Monday, March 19, 2012

The ghost of the default in Europe

The solution to the problem of debt in Greece has brought relief to markets. The investors, backed by the Fed and the ECB have been released to the stock market, pushing up. The enormous amount of liquidity in the world lets support these increases. However, it is important to place the general problem of the economy of Europe within the global context.

During the weekend, I had the opportunity to review a series of reports and documentation on the economy of Europe. No matter as the various analysts, commentators, politicians or monetary authorities relating to this topic. Objectively, Europe is in the middle of a serious economic problem that can destabilize the world economy.

For now, the European Union has focused on solving problems certainly very small countries like Iceland, Ireland, Portugal and Greece. However, if you look at the big picture, you will notice that in general terms, did no solve much of anything. Thus, the ratio DEBT/GDP of the European Union as a whole is 82%. This information, graphic itself very well the plight of this important part of the world. But, if you look at the situation of countries with major economies, will see that the situation of these countries is also very complicated.

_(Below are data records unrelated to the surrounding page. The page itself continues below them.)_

(* ===== verification/FlowTables.v ===== *)
(** * The flow tables of public_lib

    The API of the four multi-thread tables over the chained table: the NULL
    tests, the return values and the conversions of each C file, a Module per
    file.  A handle is a C pointer to a table.  Arguments are in the range of their
    C types: a caller converts an [int] to the [uint32_t] parameter of a set.  The tables of [flow_src_t] are
    used by the rest of the system through the interface [FlowTable] of
    [TableSpec.v], of which they are instances. *)
From S2P Require Import Prelude CMonad CFloat ChainedTable ChainSpec ChainHeap ChainRefine.
From S2P Require Import ChainOps ChainIter ChainLife TableSpec ChainView Flow.

(** The macro of hashtable.h *)
Definition HASH_MAP_SIZE : Z := 65535.

(** A value read as the [int] a get returns: -1 for a missing key *)
Definition int_or_minus1 (v : option Z) : Z :=
  match v with None => -1 | Some v => i32 v end.

(** mt_hashtable_kFlowSrc_vInt.c; [size] is HASH_MAP_SIZE *)
Module KfsVi.
Section kfs_vi.
Context {K : Type} `{KeyOps K} (size : Z).
Definition hashtable_kfs_vi_t : Type := ptr (tstate K Z).

Definition ht_kfs_vi_create (mem : bool) : hashtable_kfs_vi_t := tbl_create size [mem].
Definition ht_kfs_vi_destory : cmd hashtable_kfs_vi_t unit := tbl_destory.
Definition ht_kfs_vi_refresh : cmd hashtable_kfs_vi_t unit := unless_null tt tbl_refresh.
Definition ht_kfs_vi_newpair (key : K) (value : Z) : cmd (tstate K Z) (option loc) :=
  tbl_newpair key value.
Definition ht_kfs_vi_get (key : K) : cmd hashtable_kfs_vi_t Z :=
  unless_null (-1) (v ← tbl_get key; mret (int_or_minus1 v)).
Definition ht_kfs_vi_set (key : K) (value : Z) : cmd hashtable_kfs_vi_t unit :=
  unless_null tt (tbl_set key value).
Definition ht_kfs_vi_del (key : K) : cmd hashtable_kfs_vi_t unit :=
  unless_null tt (tbl_del key).
Definition ht_kfs_vi_next : cmd hashtable_kfs_vi_t (option (K * Z)) :=
  unless_null None tbl_next.

(** [while (next(source, &ret_entry) != -1) set(ret, &ret_entry.key, ret_entry.value);] *)
Fixpoint copy_loop (fuel : nat) (ret : hashtable_kfs_vi_t)
    : cmd hashtable_kfs_vi_t hashtable_kfs_vi_t :=
  match fuel with
  | O => throw OutOfFuel
  | S fuel =>
      e ← ht_kfs_vi_next;
      match e with
      | None => mret ret
      | Some (key, value) =>
          '(_, ret) ← lift (ht_kfs_vi_set key value ret);
          copy_loop fuel ret
      end
  end.
(** The state is the source table, the result the copy. *)
Definition ht_kfs_vi_copy (mem : bool) : cmd hashtable_kfs_vi_t hashtable_kfs_vi_t := λ source,
  let ret := ht_kfs_vi_create mem in
  match ret with
  | PNull => Ok (PNull, source)
  | _ =>
      let fuel := match source with PLive t => chain_fuel t | _ => 1%nat end in
      copy_loop fuel ret source
  end.
End kfs_vi.
Arguments hashtable_kfs_vi_t K : clear implicits.
End KfsVi.

(** mt_hashtable_kFlowSrc_vFloat.c: the value is read under the lock, [next]
    does not test for NULL *)
Module KfsVf.
Section kfs_vf.
Context {K : Type} `{KeyOps K} (size : Z).
Definition hashtable_kfs_vf_t : Type := ptr (tstate K c_float).

Definition ht_kfs_vf_create (mem : bool) : hashtable_kfs_vf_t := tbl_create size [mem].
Definition ht_kfs_vf_destory : cmd hashtable_kfs_vf_t unit := tbl_destory.
Definition ht_kfs_vf_newpair (key : K) (value : c_float) : cmd (tstate K c_float) (option loc) :=
  tbl_newpair key value.
Definition ht_kfs_vf_get (key : K) : cmd hashtable_kfs_vf_t c_float :=
  unless_null (float_of_int (-1))
    (v ← tbl_get_locked key; mret (default (float_of_int (-1)) v)).
Definition ht_kfs_vf_set (key : K) (value : c_float) : cmd hashtable_kfs_vf_t unit :=
  unless_null tt (tbl_set key value).
Definition ht_kfs_vf_del (key : K) : cmd hashtable_kfs_vf_t unit :=
  unless_null tt (tbl_del key).
Definition ht_kfs_vf_next : cmd hashtable_kfs_vf_t (option (K * c_float)) := deref tbl_next.
End kfs_vf.
Arguments hashtable_kfs_vf_t K : clear implicits.
End KfsVf.

(** mt_hashtable_kFlow_vInt.c, keyed by the 5-tuple flow *)
Module Vi.
Section vi.
Context (size : Z).
Definition hashtable_vi_t : Type := ptr (tstate flow_s Z).

Definition ht_vi_create (mem : bool) : hashtable_vi_t := tbl_create size [mem].
Definition ht_vi_destory : cmd hashtable_vi_t unit := tbl_destory.
Definition ht_vi_hash (key : flow_s) : Z := flow_hash key size.
Definition ht_vi_newpair (key : flow_s) (value : Z) : cmd (tstate flow_s Z) (option loc) :=
  tbl_newpair key value.
Definition ht_vi_get (key : flow_s) : cmd hashtable_vi_t Z :=
  unless_null (-1) (v ← tbl_get key; mret (int_or_minus1 v)).
Definition ht_vi_set (key : flow_s) (value : Z) : cmd hashtable_vi_t unit :=
  unless_null tt (tbl_set key value).
Definition ht_vi_del (key : flow_s) : cmd hashtable_vi_t unit := unless_null tt (tbl_del key).
Definition ht_vi_next : cmd hashtable_vi_t (option (flow_s * Z)) := deref tbl_next.
End vi.
End Vi.

(** mt_hashtable_kFlow_vFloat.c, keyed by the 5-tuple flow: the value is read
    after the lock is released *)
Module Vf.
Section vf.
Context (size : Z).
Definition hashtable_vf_t : Type := ptr (tstate flow_s c_float).

Definition ht_vf_create (mem : bool) : hashtable_vf_t := tbl_create size [mem].
Definition ht_vf_destory : cmd hashtable_vf_t unit := tbl_destory.
Definition ht_vf_hash (key : flow_s) : Z := flow_hash key size.
Definition ht_vf_newpair (key : flow_s) (value : c_float) : cmd (tstate flow_s c_float) (option loc) :=
  tbl_newpair key value.
Definition ht_vf_get (key : flow_s) : cmd hashtable_vf_t c_float :=
  unless_null (float_of_int (-1)) (v ← tbl_get key; mret (default (float_of_int (-1)) v)).
Definition ht_vf_set (key : flow_s) (value : c_float) : cmd hashtable_vf_t unit :=
  unless_null tt (tbl_set key value).
Definition ht_vf_del (key : flow_s) : cmd hashtable_vf_t unit := unless_null tt (tbl_del key).
Definition ht_vf_next : cmd hashtable_vf_t (option (flow_s * c_float)) := deref tbl_next.
End vf.
End Vf.

(** ** The interface *)

Definition is_null {T} (p : ptr T) : bool := match p with PNull => true | _ => false end.

(** A pointer to a table that holds a map *)
Definition pview {K V} `{KeyOps K} (p : ptr (tstate K V)) (m : kmap K V) (ps : list (K * V)) : Prop :=
  match p with PLive t => tview t m ps | _ => False end.
Definition prest {K V} (p : ptr (tstate K V)) : Prop :=
  match p with PLive t => at_start t | _ => False end.

Section pview_laws.
Context {K V : Type} `{KeyLaws K}.
Implicit Types (p : ptr (tstate K V)) (m : kmap K V).

Lemma pview_create size :
  0 < size → pview (tbl_create size [true] : ptr (tstate K V)) kempty [] ∧
             prest (tbl_create size [true] : ptr (tstate K V)).
Proof.
  intros Hn. destruct (tbl_create_empty (K:=K) (V:=V) size Hn) as (t & Et & He & _).
  unfold tbl_create in Et |- *. simpl in Et |- *. injection Et as <-.
  by apply tview_empty.
Qed.

Lemma pview_read {R} (c : cmd (tstate K V) R) (dflt : R) p m ps (Q : R → ptr (tstate K V) → Prop) :
  pview p m ps →
  (∀ t, tview t m ps → p = PLive t → wp c (λ r t', Q r (PLive t')) t) →
  wp (unless_null dflt c) Q p.
Proof. intros Hv Hc. destruct p as [| |t]; [done..|]. apply wp_unless_null. by apply Hc. Qed.

Lemma pview_destory p m ps (Q : unit → ptr (tstate K V) → Prop) :
  pview p m ps → (∀ p', Q tt p') → wp tbl_destory Q p.
Proof.
  intros Hv HQ. destruct p as [| |t]; [done..|]. destruct Hv as (cells & R & [Hh _] & _).
  unfold wp. rewrite (wp_tbl_destory t cells) by done. apply HQ.
Qed.

Lemma pview_set p m ps k v (Q : unit → ptr (tstate K V) → Prop) :
  pview p m ps →
  (∀ p' ps', pview p' (kupd k (Some v) m) ps' → (prest p → prest p') → Q tt p') →
  wp (unless_null tt (tbl_set k v)) Q p.
Proof.
  intros Hv HQ. eapply pview_read; [done|]. intros t Ht ->.
  eapply tview_set; [done|]. intros t' ps' Ht' Hr. by eapply (HQ (PLive t')).
Qed.

Lemma pview_del p m ps k (Q : unit → ptr (tstate K V) → Prop) :
  pview p m ps →
  (∀ p' ps', pview p' (kupd k None m) ps' → (prest p → prest p') → Q tt p') →
  wp (unless_null tt (tbl_del k)) Q p.
Proof.
  intros Hv HQ. eapply pview_read; [done|]. intros t Ht ->.
  eapply tview_del; [done|]. intros t' ps' Ht' Hr. by eapply (HQ (PLive t')).
Qed.

Lemma pview_next p m ps (Q : option (K * V) → ptr (tstate K V) → Prop) :
  pview p m ps →
  match ps with
  | [] => ∀ p' ps', pview p' m ps' → prest p' → Q None p'
  | e :: ps => ∀ p', pview p' m ps → Q (Some e) p'
  end → wp (unless_null None tbl_next) Q p.
Proof.
  intros Hv HQ. eapply pview_read; [done|]. intros t Ht ->.
  eapply tview_next; [done|]. destruct ps as [|e ps].
  - intros t' ps' Ht' Hr. by eapply (HQ (PLive t')).
  - intros t' Ht'. by apply (HQ (PLive t')).
Qed.

Lemma pview_deref_next p m ps (Q : option (K * V) → ptr (tstate K V) → Prop) :
  pview p m ps →
  match ps with
  | [] => ∀ p' ps', pview p' m ps' → prest p' → Q None p'
  | e :: ps => ∀ p', pview p' m ps → Q (Some e) p'
  end → wp (deref tbl_next) Q p.
Proof. intros Hv HQ. pose proof (pview_next p m ps Q Hv HQ). by destruct p. Qed.

Lemma pview_lists p m ps : pview p m ps → prest p → lists m ps.
Proof. destruct p; [done..|]. apply tview_lists. Qed.
Lemma pview_respects p m ps : pview p m ps → krespects m.
Proof. destruct p; [done..|]. apply tview_respects. Qed.
Lemma pview_proper p m m' ps : m ≡ m' → pview p m ps → pview p m' ps.
Proof. destruct p as [| |t]; [done..|]. simpl. by intros ->. Qed.
Lemma pview_not_null p m ps : pview p m ps → is_null p = false.
Proof. by destruct p. Qed.
End pview_laws.

Lemma kfs_vi_get_ok {K} `{KeyLaws K} (p : KfsVi.hashtable_kfs_vi_t K) m ps k
    (Q : Z → KfsVi.hashtable_kfs_vi_t K → Prop) :
  pview p m ps → Q (int_or_minus1 (m k)) p → wp (KfsVi.ht_kfs_vi_get k) Q p.
Proof.
  intros Hv HQ. eapply pview_read; [done|]. intros t Ht ->.
  wp_steps. eapply tview_get; [done|]. by wp_steps.
Qed.

Section instances.
Context {K : Type} `{KeyLaws K} (size : Z).
Import KfsVi KfsVf.

#[export] Instance kfs_vi_table : FlowTable K Z Z (hashtable_kfs_vi_t K) := {|
  ft_ret := int_or_minus1;
  ft_create := ht_kfs_vi_create size;
  ft_get := ht_kfs_vi_get;
  ft_set := ht_kfs_vi_set;
  ft_del := ht_kfs_vi_del;
  ft_next := ht_kfs_vi_next;
  ft_destory := ht_kfs_vi_destory;
  ft_null := is_null;
  ft_view := pview;
  ft_rest := prest
|}.
#[export] Instance kfs_vf_table : FlowTable K c_float c_float (hashtable_kfs_vf_t K) := {|
  ft_ret := default (float_of_int (-1));
  ft_create := ht_kfs_vf_create size;
  ft_get := ht_kfs_vf_get;
  ft_set := ht_kfs_vf_set;
  ft_del := ht_kfs_vf_del;
  ft_next := ht_kfs_vf_next;
  ft_destory := ht_kfs_vf_destory;
  ft_null := is_null;
  ft_view := pview;
  ft_rest := prest
|}.

Context (size_pos : 0 < size).

#[export] Instance kfs_vi_laws : FlowTableLaws K Z Z (hashtable_kfs_vi_t K).
Proof.
  split; simpl.
  - apply pview_not_null.
  - apply pview_respects.
  - apply pview_proper.
  - apply pview_lists.
  - by apply pview_create.
  - done.
  - done.
  - done.
  - apply kfs_vi_get_ok.
  - apply pview_set.
  - apply pview_del.
  - apply pview_next.
  - apply pview_destory.
Qed.

#[export] Instance kfs_vf_laws : FlowTableLaws K c_float c_float (hashtable_kfs_vf_t K).
Proof.
  split; simpl.
  - apply pview_not_null.
  - apply pview_respects.
  - apply pview_proper.
  - apply pview_lists.
  - by apply pview_create.
  - done.
  - done.
  - done.
  - intros p m ps k Q Hv HQ. eapply pview_read; [done|]. intros t Ht ->.
    wp_steps. eapply tview_get_locked; [done|]. by wp_steps.
  - apply pview_set.
  - apply pview_del.
  - apply pview_deref_next.
  - apply pview_destory.
Qed.
End instances.

(** The tables keyed by the 5-tuple flow *)
Section flow_instances.
Context (size : Z).
Import Vi Vf.

#[export] Instance vi_table : FlowTable flow_s Z Z hashtable_vi_t := {|
  ft_ret := int_or_minus1;
  ft_create := ht_vi_create size;
  ft_get := ht_vi_get;
  ft_set := ht_vi_set;
  ft_del := ht_vi_del;
  ft_next := ht_vi_next;
  ft_destory := ht_vi_destory;
  ft_null := is_null;
  ft_view := pview;
  ft_rest := prest
|}.
#[export] Instance vf_table : FlowTable flow_s c_float c_float hashtable_vf_t := {|
  ft_ret := default (float_of_int (-1));
  ft_create := ht_vf_create size;
  ft_get := ht_vf_get;
  ft_set := ht_vf_set;
  ft_del := ht_vf_del;
  ft_next := ht_vf_next;
  ft_destory := ht_vf_destory;
  ft_null := is_null;
  ft_view := pview;
  ft_rest := prest
|}.

Context (size_pos : 0 < size).

#[export] Instance vi_laws : FlowTableLaws flow_s Z Z hashtable_vi_t.
Proof.
  split; simpl.
  - apply pview_not_null.
  - apply pview_respects.
  - apply pview_proper.
  - apply pview_lists.
  - by apply pview_create.
  - done.
  - done.
  - done.
  - apply kfs_vi_get_ok.
  - apply pview_set.
  - apply pview_del.
  - apply pview_deref_next.
  - apply pview_destory.
Qed.

#[export] Instance vf_laws : FlowTableLaws flow_s c_float c_float hashtable_vf_t.
Proof.
  split; simpl.
  - apply pview_not_null.
  - apply pview_respects.
  - apply pview_proper.
  - apply pview_lists.
  - by apply pview_create.
  - done.
  - done.
  - done.
  - intros p m ps k Q Hv HQ. eapply pview_read; [done|]. intros t Ht ->.
    wp_steps. eapply tview_get; [done|]. by wp_steps.
  - apply pview_set.
  - apply pview_del.
  - apply pview_deref_next.
  - apply pview_destory.
Qed.
End flow_instances.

Spain for example has a ratio Debt/GDP of 66%. However, if it incorporates the country's regional debt, this ratio rises to about 80%. Meanwhile, Italy has a ratio of almost 120% of GDP, in France, this ratio is 85% and Germany (what a surprise!) has a ratio of 82%. If we add these numbers to UK (not a member of Europe Union) which is 85%, we understand the magnitude of this problem.

Remember all the "noise" that generated the problem in the markets of Greece. Now, imagine what will happen when the European Union has to address the problems of these bigger countries.

Europe has four problems to face to get out of this situation.

A.- Economic Growth.- Europe is the region of the world with less economic dynamism. Its a great economy that almost nothing grows. The first challenge for these counties is to adopt measures to re-grow, albeit at modest rates.

2.- Public Deficit.- All European countries face growing public deficit. Spain has a deficit of over 6% of GDP. Italy: 4%, France: 7%, Germany: 2%. If you look at the smaller countries, this situation is even worse.

3.- Excess of Expenses.- The European population is accustomed to live by his government. In recent years, have reduced the hours worked per week. Similarly, it has reduced the minimum age for retirement. The government pays for social security, education, for roads, for some foods, for houses. In general, Europeans have become government-addicts. The government can not increase their income because the economy is not growing, but faces major spending pressures. So, they are forced to borrow to cover these higher costs. Until when? I think until yesterday.

4.- Structures with little flexibility.- the economy of the European countries is not very flexible. This prevents companies, restructure and adapt quickly to market changes. As a result, European companies are losing competitiveness.

Given these problems, what has be done in Europe is simply "reduce fever to the sick". But still not facing the real wedges of the disease.

Lower government expenditures, raising tax revenues, revive the economy and pay the debt, are part of a very difficult equation to solve.